Ошарашенный Любимов прошел в кабинет к Мирскому и передал слова гостя. Мирский в растерянности вышел, через несколько минут вернулся и закрыл заседание «ввиду его бесцельности». Государь назначил Трепова генерал-губернатором «с особыми полномочиями». Ему и предстояло расхлебывать кровавую кашу, по недоразумению заваренную его предшественниками. Милыми, добрыми, либеральными, по большей части, людьми…

Сама должность санкт-петербургского губернатора вновь учреждалась (до этого, с 1866 года, со времени каракозовского выстрела, столицу возглавляли градоначальники с губернаторскими правами). А особые полномочия заключались в том, что Трепову подчинялись прокуратура и учебные заведения. И то и другое было противузаконно (университеты, например, пользовались автономией), и гибкий, при всей своей властности, Трепов попросил Любимова при составлении официальной бумаги о своем назначении «изложить это так, чтобы не бросалось в глаза… важно то, чтобы при случае я мог этим воспользоваться…». «Воспользоваться» пришлось уже в первые дни.

Выходя вместе с Любимовым из здания министерства, Святополк-Мирский сказал:

— Я, в сущности, уже не министр… Завтра подаю рапорт об увольнении.

Назначение Трепова (по совету Мосолова) было главным (и единственным) действием Николая II в этот день. Сам государь оставался в Царском и с министрами в течение вечера не связывался. В дневнике он записал следующее: «Тяжелый день! В Петербурге произошли серьезные беспорядки вследствие желания рабочих дойти до Зимнего дворца. Войска должны были стрелять в разных местах города, было много убитых и раненых. Господи, как больно и тяжело! Мама приехала к нам из города прямо к обедне. Завтракали со всеми. Гулял с Мишей. Мама́ осталась у нас на ночь».

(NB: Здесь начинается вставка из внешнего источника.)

(** *** The events *)
(** Table and registrations stay. *)
Definition same_table (s : Dfs E V) (s' : Dfs E V) : Prop :=
  dfsListeners s' = dfsListeners s /\ dfs_log s' = dfs_log s.
Lemma OnStatus_kept listener networkId status path type s :
  whole_events s -> wp (OnStatus listener networkId status path type) (fun _ s' => same_table s s' /\ whole_events s') s.
Proof.
  intros [He Hc]. unfold OnStatus. destruct (str_empty networkId || str_empty path)%bool eqn:Hempty; [done|].
  apply wp_bind, wp_dfs_ask. intros ret e. destruct (negb _); [done|]. apply wp_modify. split; [done|]. split; [|done].
  cbn [dfs_events]. apply Forall_app. split; [done|]. apply Forall_singleton. unfold good_event. cbn.
  apply orb_false_iff in Hempty as [Hn Hp]. split; intros ->; done.
Qed.
(** A property's setter appends the property or fails. *)
Lemma wp_set_property v propertyName object (Q : Z * list (string * JsValue) -> Dfs E V -> Prop) s :
  (forall st e, st <> napi_ok -> Q (st, object) (mkDfs (dfsListeners s) e (dfs_log s) (dfs_events s) (dfs_called s))) ->
  (forall e, Q (napi_ok, object ++ [(propertyName, v)]) (mkDfs (dfsListeners s) e (dfs_log s) (dfs_events s) (dfs_called s))) ->
  wp (let! napiStatus := dfs_ask (dn_set_property propertyName) in
      if negb (napiStatus =? napi_ok) then sret (napiStatus, object) else sret (napi_ok, object ++ [(propertyName, v)])) Q s.
Proof.
  intros Hf Ho. apply wp_bind, wp_dfs_ask. intros st e. destruct (Z.eqb_spec st napi_ok) as [->|Hne]; apply wp_ret; auto.
Qed.
Lemma wp_CreateEventDataObject eventInfo (Q : Z * JsValue -> Dfs E V -> Prop) s :
  (forall st v e, st <> napi_ok -> Q (st, v) (mkDfs (dfsListeners s) e (dfs_log s) (dfs_events s) (dfs_called s))) ->
  (forall e, Q (napi_ok, event_object eventInfo) (mkDfs (dfsListeners s) e (dfs_log s) (dfs_events s) (dfs_called s))) ->
  wp (CreateEventDataObject eventInfo) Q s.
Proof.
  intros Hf Ho.
  repeat (apply wp_bind, wp_set_property; [intros ? ? Hst; rewrite (proj2 (Z.eqb_neq _ _) Hst); by apply wp_ret, Hf|intros ?];
          cbn [negb Z.eqb napi_ok]).
  apply wp_ret, Ho.
Qed.
Lemma run_event_kept s : whole_events s -> wp run_event (fun _ s' => same_table s s' /\ whole_events s') s.
Proof.
  intros [He Hc]. unfold run_event. apply wp_bind, wp_get. destruct (dfs_events s) as [|[listener info] rest] eqn:Hev.
  { apply wp_ret. split; [done|]. split; [|done]. by rewrite Hev. }
  apply Forall_cons in He as [Hinfo Hrest]. apply wp_bind, wp_modify. unfold HandleStatusEvent.
  apply wp_bind, wp_dfs_ask. intros opened e. destruct (negb opened); [done|]. apply wp_bind, wp_CreateEventDataObject.
  - intros st v e' Hst. apply Z.eqb_neq in Hst. by rewrite Hst.
  - intros e'. cbn [negb Z.eqb napi_ok]. apply wp_bind. unfold CallJsCallback. apply wp_bind, wp_dfs_ask. intros [st cb] e2.
    destruct (negb _); [done|]. destruct cb as [cb|]; [|done]. apply wp_bind, wp_modify, wp_dfs_ask. intros st2 e3. apply wp_ret.
    split; [done|]. split; [done|]. cbn [dfs_called]. apply Forall_app. split; [done|]. apply Forall_singleton. by exists info.
Qed.
Lemma dfs_step_kept s s' : dfs_step s s' -> listed_registered s /\ whole_events s -> listed_registered s' /\ whole_events s'.
Proof.
  intros [f a s1 Hf|listener n st p t s1|s1] H.
  - change [Dfs_IsSameAccountDevice; Dfs_GetDfsSwitchStatus; Dfs_UpdateDfsSwitchStatus; ConnectDfs; DisconnectDfs;
       Dfs_GetConnectedDeviceList; DeviceOnline; DeviceOffline] with
     ([Dfs_IsSameAccountDevice; Dfs_GetDfsSwitchStatus; Dfs_UpdateDfsSwitchStatus; ConnectDfs; DisconnectDfs;
       Dfs_GetConnectedDeviceList] ++ [DeviceOnline; DeviceOffline] : list (A -> M DfsReturn)) in Hf.
    apply elem_of_app in Hf as [Hf|Hf]; [by apply (same_keeps s1), H; apply queries_keep|].
    assert (Hk : wp (f a) (listeners_kept s1) s1).
    { apply elem_of_cons in Hf as [->|Hf]; [exact (DeviceOnline_kept a s1 (proj1 H))|]. apply list_elem_of_singleton in Hf as ->.
      exact (DeviceOffline_kept a s1 (proj1 H)). }
    destruct Hk as (Hl & He & Hc). split; [done|]. unfold whole_events. rewrite He, Hc. apply H.
  - destruct (OnStatus_kept listener n st p t s1) as [[Hl Hg] Hw]; [by apply H|]. split; [|done].
    unfold listed_registered. rewrite Hl, Hg. by apply H.
  - destruct (run_event_kept s1) as [[Hl Hg] Hw]; [by apply H|]. split; [|done].
    unfold listed_registered. rewrite Hl, Hg. by apply H.
Qed.
Lemma dfs_steps_kept s s' :
  rtc dfs_step s s' -> listed_registered s /\ whole_events s -> listed_registered s' /\ whole_events s'.
Proof. induction 1 as [|x y z Hxy _ IH]; [done|]. intros H. by apply IH, (dfs_step_kept x). Qed.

На следующий день были объявлены первые цифры убитых (76 человек) и раненых (233). Потом официальная численность погибших росла: кто-то умер в больницах, из каких-то мертвецких поступили добавочные сведения. 18 января были опубликованы списки из 119 убитых. Иван Васильев в этом списке есть, а молотобойца Филиппова — нет. Но упомянуто еще об одиннадцати неопознанных. Итого — 130 трупов.

Общество всегда при крупных бедствиях или смутах склонно не верить официальным цифрам и противопоставлять им собственные, взятые более или менее с потолка. Так было при наводнении 1824 года, так было — уже на нашей памяти — в октябре 1993-го. Сообщения о двух, четырех, пяти тысячах убитых 9 января не стоит принимать всерьез — сам же Гапон им не верил, он говорил о шестистах, самое большее о девятистах. И шестисот, конечно, быть не могло. Власти не лгали. И все-таки официальные цифры могут быть не совсем полны: они основывались на сообщениях из больниц, а некоторые тела родственники сразу же уносили домой. Нет в официальном списке ни одного малого ребенка (есть несколько пятнадцати-шестнадцатилетних подростков) — а многие, очень многие видели убитых мальчишек, например, «снятых» выстрелами с деревьев. Некоторые историки допускают цифру в 150, может быть, даже 200 погибших.